“Es fundamental
entonces poder hacer los amarres entre reformas al sistema político que la
sociedad está demandando y transformaciones económicas estructurales que se necesitan
en el país.”
“El
crimen organizado [y el narcotráfico] es muy probablemente el mayor empleador
del país.” Esas fueron las palabras del
arzobispo metropolitano Oscar Vian que aparecieron publicadas en prensa hace un
par de días. Sus razones tendría para
decir algo así, y aunque no dio una cifra específica, a juzgar por lo que está
sucediendo actualmente en el país, probablemente no está muy lejos de la
realidad.
La
corrupción y el crimen organizado hasta hace unas semanas no eran más que la
conversación cajonera de pasillo, de reunión social, de sobremesa
familiar. Pero no salía ni pasaba de
allí, porque era muy peligroso convertirse en el o la valiente que alzara la
voz y señalara con el índice a persona alguna –menos aún a un funcionario
público–. Era nuestro enorme y patético
elefante en el cuarto. Tumor canceroso
que lentamente nos devoraba.
Pero
hoy eso ha cambiado. El dique mental que
nos cohibía y amedrentaba, finalmente cedió.
La sociedad despertó y reaccionó como no lo hacía desde hace por lo
menos tres generaciones. Tanto así, que
ya no saben qué hacer con nosotros. Somos
el pulpo que se salió de la botella y ahora no hay santo poder que lo meta de
vuelta.
En ese
despertar, en ese caldo de cultivo, es que caen las declaraciones del arzobispo. Que dicho sea de paso son absolutamente
consistentes con las estadísticas nacionales que nos dicen a gritos que un 70%
de la población ocupada está en el sector informal, que tenemos a más un millón
de paisanos que han tenido que dejar el país para salir en busca de mejores
oportunidades económicas, y que aún somos una población muy rural y muy joven.
Todo
eso junto nos pone contra la pared, ante una realidad muy cruda y muy grave. Debajo de la actual crisis corren problemas
de difícil pero de urgente corrección, en donde probablemente uno de los más importantes
y urgentes sea la generación de oportunidades de empleo para todos esos
muchachos y muchachas que hoy se topan con callejones oscuros, sucios y sin
salida.
Es
fundamental entonces poder hacer los amarres entre reformas al sistema político
que la sociedad está demandando y transformaciones económicas estructurales que
se necesitan en el país. Al final del
día, devolverle un poco de decencia a la actividad política y el saneamiento de
las instituciones públicas no es un fin en sí mismo, sino una condición necesaria
pero no suficiente para poder mejorar las condiciones de vida de todos
nosotros.
En la
coyuntura actual nuestro principal activo han sido los jóvenes, algunos de
ellos con más y otros con menos oportunidades.
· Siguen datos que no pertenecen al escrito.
(** ** Claims *)

(** C19. Reading back a capture file of either byte order, whole or cut anywhere inside a
    record: the walk returns, once and in order and with its time, the frame of every
    record that has one and fits the buffer, a tag that a trunk put on it taken off;
    empty records leave no trace and oversized ones are counted; a cut is one error; and
    the end of the walk is the end of the file. *)
Theorem pcap_roundtrip swap header l cut cap fuel :
  let tail := match cut with Some (r, k) => take k (enc_rec swap r) | None => [] end in
  let file := enc_file swap header l ++ tail in
  zlen header = 20 → 0 < cap → Forall rec_ok l →
  (∀ r k, cut = Some (r, k) → rec_ok r ∧ (0 < k < length (enc_rec swap r))%nat) →
  (length file < fuel)%nat →
  ∃ ps, pcap_source_open (Some file) = Some ps ∧
    let '(ps', seen) := pcap_walk fuel ps cap in
    seen = ((Some ∘ frame_of) <$> filter (rec_delivers cap) l) ++ (match cut with Some _ => [None] | None => [] end) ∧
    ps_f ps' = Some [] ∧
    (cut = None → u32 (ps_skipped_oversized ps') = u32 (zlen (filter (oversized cap) l))).
Proof.
  cbv zeta. set (tail := match cut with Some (r, k) => take k (enc_rec swap r) | None => [] end).
  set (file := enc_file swap header l ++ tail). intros Hh Hc Hl Hcut Hf.
  set (rest := concat (enc_rec swap <$> l) ++ tail).
  assert (file = (w32 swap PCAP_MAGIC ++ header) ++ rest) as Ef by (unfold file, enc_file, rest; by rewrite <- !app_assoc).
  exists (PcapSource (Some rest) swap 0 false 0 0). split.
  { unfold pcap_source_open. rewrite Ef, fread_app by (rewrite zlen_app, zlen_w32; lia).
    rewrite zlen_app, zlen_w32, Hh. cbn [Z.add Z.eqb Pos.add Pos.eqb negb].
    rewrite rd_u32_slice by lia. by destruct swap. }
  set (ps := PcapSource (Some rest) swap 0 false 0 0).
  destruct (walk_recs l fuel ps tail cap Hc Hl eq_refl) as (ps1 & fuel1 & H1 & H2 & H3 & H4 & H5).
  { cbn [ps_swapped ps]. fold rest. rewrite Ef, length_app in Hf. lia. }
  rewrite H5. cbn [ps_swapped ps ps_skipped_oversized] in *. destruct fuel1 as [|fuel1]; [lia|]. cbn [pcap_walk].
  unfold pcap_source_next. rewrite H1. destruct cut as [[r k]|].
  - destruct (Hcut r k eq_refl) as [Hr Hk]. rewrite <- H2 in Hk.
    destruct (next_cut (length tail) ps1 r k cap Hc Hr Hk) as (ps2 & E & Hp2). unfold tail at 2. rewrite <- H2, E.
    assert (tail ≠ []) as Hne.
    { intros Et. apply (f_equal length) in Et. unfold tail in Et. rewrite length_take, <- H2 in Et. simpl in Et. lia. }
    destruct fuel1 as [|fuel1]; [destruct tail; [done|simpl in H3; lia]|]. cbn [pcap_walk]. unfold pcap_source_next.
    rewrite Hp2. cbn. by split_and!.
  - cbn. by split_and!.
Qed.

(** A mirror of a trunk, written by a machine of the other byte order and cut in its
    last record: the desk's flood and announce are tagged with VLAN 11. *)
Definition demo_rec (usec : Z) (tag : option Z) (frame : list Z) : pcap_rec :=
  PcapRec 0 usec (zlen frame) tag frame.
Definition demo_recs : list pcap_rec :=
  [demo_rec 1000 (Some 11) (tap_audio (fill 6 0xff) tap_desk 7 40); demo_rec 1001 None [];
   demo_rec 1002 None (tap_audio tap_desk tap_box 7 45); demo_rec 1100 None (tap_audio tap_desk tap_box 7 2);
   demo_rec 1200 (Some 11) (tap_announce tap_desk)].
Definition demo_cut : pcap_rec * nat := (demo_rec 1300 None (tap_audio tap_desk tap_box 8 2), 50%nat).
Definition demo_file : list Z := enc_file true (zeros 20) demo_recs ++ take demo_cut.2 (enc_rec true demo_cut.1).

Lemma demo_recs_ok : Forall rec_ok demo_recs ∧ rec_ok demo_cut.1.
Proof.
  split; [repeat (apply Forall_cons; split); [..|apply Forall_nil; done]|];
    (split; [split_and!; (done || by vm_compute)|]); cbn; (intros [? ?]; discriminate) || (split; [lia|by vm_compute]).
Qed.

Lemma pcap_roundtrip_witness :
  ∃ ps, pcap_source_open (Some demo_file) = Some ps ∧
    (pcap_walk 4500 ps (REAC_FRAME_BYTES + 64)).2 =
      [Some (tap_audio (fill 6 0xff) tap_desk 7 40, 1000); Some (tap_audio tap_desk tap_box 7 2, 1100);
       Some (tap_announce tap_desk, 1200); None].
Proof.
  destruct demo_recs_ok as [H1 H2].
  destruct (pcap_roundtrip true (zeros 20) demo_recs (Some demo_cut) (REAC_FRAME_BYTES + 64) 4500 eq_refl eq_refl H1)
    as (ps & Ho & Hw).
  - intros r k [= <- <-]. split; [exact H2|]. apply Nat.ltb_lt || split; apply Nat.ltb_lt; reflexivity.
  - apply Nat.ltb_lt. vm_compute. reflexivity.
  - exists ps. split; [exact Ho|]. destruct (pcap_walk 4500 ps (REAC_FRAME_BYTES + 64)) as [ps' seen].
    destruct Hw as (-> & _). vm_compute. reflexivity.
Defined.

(** The tap on that file serves the desk and the box. *)
Example tap_on_demo_file :
  (ps ← pcap_source_open (Some demo_file);
   t ← tap_serve false true true 48
         (survey_pcap (reac_tap_survey_set_self reac_tap_survey_init None) 0
            (pcap_walk (S (length demo_file)) ps (REAC_FRAME_BYTES + 64)).2);
   Some (st_kind <$> sv_stream (t_survey t))) = Some [REAC_TAP_STREAM_MASTER; REAC_TAP_STREAM_BOX].
Proof. by vm_compute. Qed.

(** A tagged record that is all there reads as one the capture cut short: the length on
    the wire still counts the tag that was taken off. *)
Lemma tagged_reads_truncated ps r rest cap :
  0 < cap → rec_ok r → rec_delivers cap r → (∃ tci, pr_tag r = Some tci) → pr_orig r = zlen (pr_body r) →
  ps_f ps = Some (enc_rec (ps_swapped ps) r ++ rest) →
  ∃ ps' ts, pcap_source_next ps cap = (ps', PcapFrame (pr_frame r) ts) ∧
    ps_last_orig_len ps' = zlen (pr_frame r) + 4.
Proof.
  intros Hc Hr Hd [tci Ht] Ho Hp. unfold pcap_source_next. rewrite Hp, next_rec by done.
  rewrite decide_True by done. rewrite strip_body, Ht by done. eexists _, _. split; [done|]. cbn.
  rewrite Ho. unfold pr_body. rewrite Ht. rewrite !zlen_app. unfold zlen. rewrite length_take, length_drop.
  destruct Hr as [_ Hr]. rewrite Ht in Hr. unfold zlen in Hr. simpl length. lia.
Qed.
(* ===== verification/Ifname.v ===== *)
(** * Ifname: a segment named after where its adapter is plugged in

    Models [transport/src/reac_ifname.c]: the bus address in a resolved sysfs path,
    the rank of an address among its peers, and the name made of the two. The path
    [realpath] resolves to is an argument; strings are lists of characters. *)
From Stdlib Require String.
From S2P Require Import Prelude BoxModel Disco DiscoPublish Conf.
Import String.StringSyntax.
Local Open Scope Z_scope.

Inductive reac_ifname_bus := REAC_IFNAME_BUS_OTHER | REAC_IFNAME_BUS_PCI | REAC_IFNAME_BUS_USB.
#[export] Instance ifname_bus_eq_dec : EqDecision reac_ifname_bus.
Proof. solve_decision. Defined.

Definition REAC_IFNAME_ADDR_MAX : Z := 48.
Definition PATH_MAX : Z := 4096.

Definition isxdigit (c : Z) : bool :=
  isdigit c || ((65 <=? c) && (c <=? 70)) || ((97 <=? c) && (c <=? 102)).

(** [while (isxdigit(s[i])) i++]: how many, and what follows. *)
Fixpoint xdigits (s : list Z) : Z * list Z :=
  match s with
  | c :: r => if isxdigit c then let '(n, r) := xdigits r in (n + 1, r) else (0, s)
  | [] => (0, [])
  end.

Definition is_pci_bdf (s : list Z) : bool :=
  let '(n, s) := xdigits s in
  if negb (n =? 4) || negb (begins s [58]) then false
  else
    let '(n, s) := xdigits (drop 1 s) in
    if negb (n =? 2) || negb (begins s [58]) then false
    else
      let '(n, s) := xdigits (drop 1 s) in
      if negb (n =? 2) || negb (begins s [46]) then false
      else
        let '(n, s) := xdigits (drop 1 s) in (1 <=? n) && zeqb s [].

Definition is_usbN (s : list Z) : bool :=
  if negb (begins s (str "usb")) || zeqb (drop 3 s) [] then false else forallb isdigit (drop 3 s).

(** [strtok_r] on slashes: the components that are not empty. *)
Fixpoint components (path : list Z) : list (list Z) :=
  match path with
  | [] => [[]]
  | c :: r =>
      let l := components r in
      if c =? 47 then [] :: l else match l with x :: l => (c :: x) :: l | [] => [[c]] end
  end.
Definition tokens (path : list Z) : list (list Z) := filter (λ x, x ≠ []) (components path).

(** The walk: a USB hub's child wins at once, else the last PCI address seen. *)
Fixpoint bus_walk (comps : list (list Z)) (pci : list Z) : option (list Z) * list Z :=
  match comps with
  | [] => (None, pci)
  | c :: comps =>
      if is_usbN c then match comps with next :: _ => (Some next, pci) | [] => (None, pci) end
      else bus_walk comps (if is_pci_bdf c then bounded REAC_IFNAME_ADDR_MAX c else pci)
  end.

(** [resolved] is what [realpath] answers, [None] when it fails; the result's -1 is
    [None]. *)
Definition reac_ifname_bus_addr (root ifname : list Z) (resolved : list Z → option (list Z)) (addr_cap : Z)
    : option (reac_ifname_bus * list Z) :=
  if zeqb ifname [] || (addr_cap =? 0) then None
  else
    let root := if zeqb root [] then str "/sys/class/net" else root in
    let path := root ++ str "/" ++ ifname ++ str "/device" in
    if PATH_MAX <=? zlen path then None
    else
      match resolved path with
      | None => None
      | Some r =>
          match bus_walk (tokens (bounded PATH_MAX r)) [] with
          | (Some next, _) => Some (REAC_IFNAME_BUS_USB, bounded addr_cap next)
          | (None, pci) =>
              if negb (zeqb pci []) then Some (REAC_IFNAME_BUS_PCI, bounded addr_cap pci)
              else Some (REAC_IFNAME_BUS_OTHER, [])
          end
      end.

(** [strcmp(a, b) < 0]. *)
Fixpoint str_lt (a b : list Z) : bool :=
  match a, b with
  | _, [] => false
  | [], _ :: _ => true
  | x :: a, y :: b => if x =? y then str_lt a b else x <? y
  end.

Definition reac_ifname_rank (addrs : list (option (list Z))) (self_addr : list Z) : Z :=
  if (zlen addrs =? 0) || zeqb self_addr [] then -1
  else if negb (existsb (λ a, match a with Some a => zeqb a self_addr | None => false end) addrs) then -1
  else 1 + zlen (filter (λ a, match a with Some a => str_lt a self_addr | None => false end = true) addrs).

Definition reac_ifname_derive (kind : reac_ifname_bus) (rank : Z) (ifname : list Z) (outlen : Z) : option (list Z) :=
  if outlen =? 0 then None
  else
    let prefix := match kind with
                  | REAC_IFNAME_BUS_USB => Some (str "usb")
                  | REAC_IFNAME_BUS_PCI => Some (str "pci")
                  | REAC_IFNAME_BUS_OTHER => None
                  end in
    let s := match prefix with
             | Some p => if 0 <? rank then p ++ dec_str rank else ifname
             | None => ifname
             end in
    if outlen <=? zlen s then None else Some s.

(** ** The order of the addresses *)

Lemma str_lt_irrefl a : str_lt a a = false.
Proof. induction a as [|x a IH]; [done|]. simpl. by rewrite Z.eqb_refl. Qed.

Lemma str_lt_trans a b c : str_lt a b = true → str_lt b c = true → str_lt a c = true.
Proof.
  revert b c. induction a as [|x a IH]; intros [|y b] [|z c]; simpl; try done.
  destruct (Z.eqb_spec x y), (Z.eqb_spec y z), (Z.eqb_spec x z); subst; try lia; try apply IH; try done;
    rewrite ?Z.ltb_lt; intros; lia.
Qed.

Lemma str_lt_total a b : a ≠ b → str_lt a b = true ∨ str_lt b a = true.
Proof.
  revert b. induction a as [|x a IH]; intros [|y b] Hne; simpl; try by auto.
  rewrite (Z.eqb_sym y x). destruct (Z.eqb_spec x y) as [->|]; [apply IH; congruence|]. rewrite !Z.ltb_lt. lia.
Qed.

(** How many addresses lie below one. *)
Definition below (addrs : list (option (list Z))) (a : list Z) : Z :=
  zlen (filter (λ x, match x with Some x => str_lt x a | None => false end = true) addrs).

Lemma below_mono addrs a b : str_lt a b = true → below addrs a ≤ below addrs b.
Proof.
  intros Hab. unfold below, zlen. induction addrs as [|[x|] l IH]; [done| |by rewrite !filter_cons_False].
  rewrite !filter_cons. destruct (decide (str_lt x a = true)) as [H|H], (decide (str_lt x b = true)) as [H'|H']; simpl in *; try lia.
  destruct H'. by apply (str_lt_trans x a b).
Qed.

Lemma below_strict addrs a b : str_lt a b = true → Some a ∈ addrs → below addrs a < below addrs b.
Proof.
  intros Hab. induction addrs as [|x l IH]; [by intros ?%not_elem_of_nil|]. intros [<-|Hin]%elem_of_cons.
  - unfold below. rewrite filter_cons_False by (by rewrite str_lt_irrefl). rewrite filter_cons_True by done.
    pose proof (below_mono l a b Hab) as H. unfold below, zlen in *. simpl length. lia.
  - specialize (IH Hin). unfold below in *. rewrite !filter_cons. unfold zlen in *.
    destruct x as [x|]; repeat case_decide; simpl length; try lia. destruct H0. by apply (str_lt_trans x a b).
Qed.

Lemma rank_eq addrs a : a ≠ [] → Some a ∈ addrs → reac_ifname_rank addrs a = 1 + below addrs a.
Proof.
  intros Ha Hin. unfold reac_ifname_rank. apply zeqb_neq in Ha. rewrite Ha, orb_false_r.
  destruct (Z.eqb_spec (zlen addrs) 0) as [H0|_].
  { assert (addrs = []) as -> by (apply nil_length_inv; unfold zlen in H0; lia). by apply not_elem_of_nil in Hin. }
  replace (existsb _ addrs) with true; [done|]. symmetry. apply existsb_exists. exists (Some a).
  split; [by apply list_elem_of_In|apply zeqb_refl].
Qed.

(** Ranks count from one, follow the order of the addresses and tell different
    addresses apart, whatever order the adapters were found in. *)
Lemma ranks_order addrs a b :
  a ≠ [] → b ≠ [] → Some a ∈ addrs → Some b ∈ addrs →
  1 ≤ reac_ifname_rank addrs a ≤ zlen addrs ∧
  (reac_ifname_rank addrs a < reac_ifname_rank addrs b ↔ str_lt a b = true) ∧
  (reac_ifname_rank addrs a = reac_ifname_rank addrs b ↔ a = b).
Proof.
  intros Ha Hb Ia Ib. rewrite !rank_eq by done.
  assert (0 ≤ below addrs a < zlen addrs) as Hr.
  { split; [unfold below, zlen; lia|]. clear -Ia. induction addrs as [|x l IH]; [by apply not_elem_of_nil in Ia|].
    unfold below, zlen in *. apply elem_of_cons in Ia as [<-|Ia].
    - rewrite filter_cons_False by (by rewrite str_lt_irrefl).
      pose proof (length_filter (λ x, match x with Some x => str_lt x a | None => false end = true) l). simpl length. lia.
    - specialize (IH Ia). rewrite filter_cons. case_decide; simpl length; lia. }
  split_and!; [lia|lia|..].
  - split; [|intros H; pose proof (below_strict addrs a b H Ia); lia]. intros Hlt.
    destruct (decide (a = b)) as [->|Hne]; [lia|]. destruct (str_lt_total a b Hne) as [|H]; [done|].
    pose proof (below_strict addrs b a H Ib). lia.
  - split; [|by intros ->]. intros E. destruct (decide (a = b)) as [|Hne]; [done|].
    destruct (str_lt_total a b Hne) as [H|H]; [pose proof (below_strict addrs a b H Ia)|pose proof (below_strict addrs b a H Ib)]; lia.
Qed.

Lemma rank_perm addrs addrs' a : Permutation addrs addrs' → reac_ifname_rank addrs a = reac_ifname_rank addrs' a.
Proof.
  intros Hp. unfold reac_ifname_rank. unfold zlen. rewrite (Permutation_length Hp).
  assert (∀ f, existsb f addrs = existsb f addrs') as ->.
  { intros f. apply eq_true_iff_eq. rewrite !existsb_exists. split; intros (x & Hx & ?); exists x; (split; [|done]);
      [by eapply Permutation_in|by eapply Permutation_in; [symmetry|]]. }
  destruct (_ || _); [done|]. destruct (negb _); [done|]. do 2 f_equal. apply Permutation_length. by rewrite Hp.
Qed.

(** ** Two adapters behind one hub *)

(** The address is the component inside the root hub, so adapters on two ports of the
    same external hub have the same address, the same rank and the same name. *)
Lemma hub_shares_name :
  let sys p := str "/sys/devices/pci0000:80/0000:80:14.0/usb4/4-2/" ++ p in
  let a := reac_ifname_bus_addr [] (str "enx1") (λ _, Some (sys (str "4-2.1/4-2.1:1.0"))) 48 in
  let b := reac_ifname_bus_addr [] (str "enx2") (λ _, Some (sys (str "4-2.2/4-2.2:1.0"))) 48 in
  a = Some (REAC_IFNAME_BUS_USB, str "4-2") ∧ a = b ∧
  reac_ifname_derive REAC_IFNAME_BUS_USB (reac_ifname_rank [snd <$> a; snd <$> b] (str "4-2")) (str "enx1") 16
    = Some (str "usb1") ∧
  reac_ifname_derive REAC_IFNAME_BUS_USB (reac_ifname_rank [snd <$> a; snd <$> b] (str "4-2")) (str "enx2") 16
    = Some (str "usb1").
Proof. by vm_compute. Qed.

(** A card behind a bridge is known by its own address. *)
Lemma bridge_is_skipped :
  reac_ifname_bus_addr [] (str "enp131s0")
    (λ _, Some (str "/sys/devices/pci0000:80/0000:80:1c.0/0000:83:00.0")) 48 =
  Some (REAC_IFNAME_BUS_PCI, str "0000:83:00.0").
Proof. by vm_compute. Qed.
Algunos de barrio, otros de colonia, otros de aldea, da igual. Aun así, en medio de tanta desigualdad, hemos
logrado conectar unas Guatemalas con otras y nos hemos hecho sentir y escuchar. Imagínese entonces qué pasaría si de esta
crisis lográramos salir bien librados y le cambiamos la trayectoria al
país. Si logramos ampliar los espacios
de participación política e inserción económica de nuestra juventud, de manera
tal que el destino de la mayoría de estos muchachos ya no sea la informalidad,
la migración, el crimen organizado o el narcotráfico.
He allí
la importancia de no perder de vista el horizonte. Ese mismo que, como bien dijera Eduardo
Galeano, sirve para hacernos avanzar, movernos en dirección de un estadio mejor,
de una Guatemala distinta que nos sepa arropar a todos.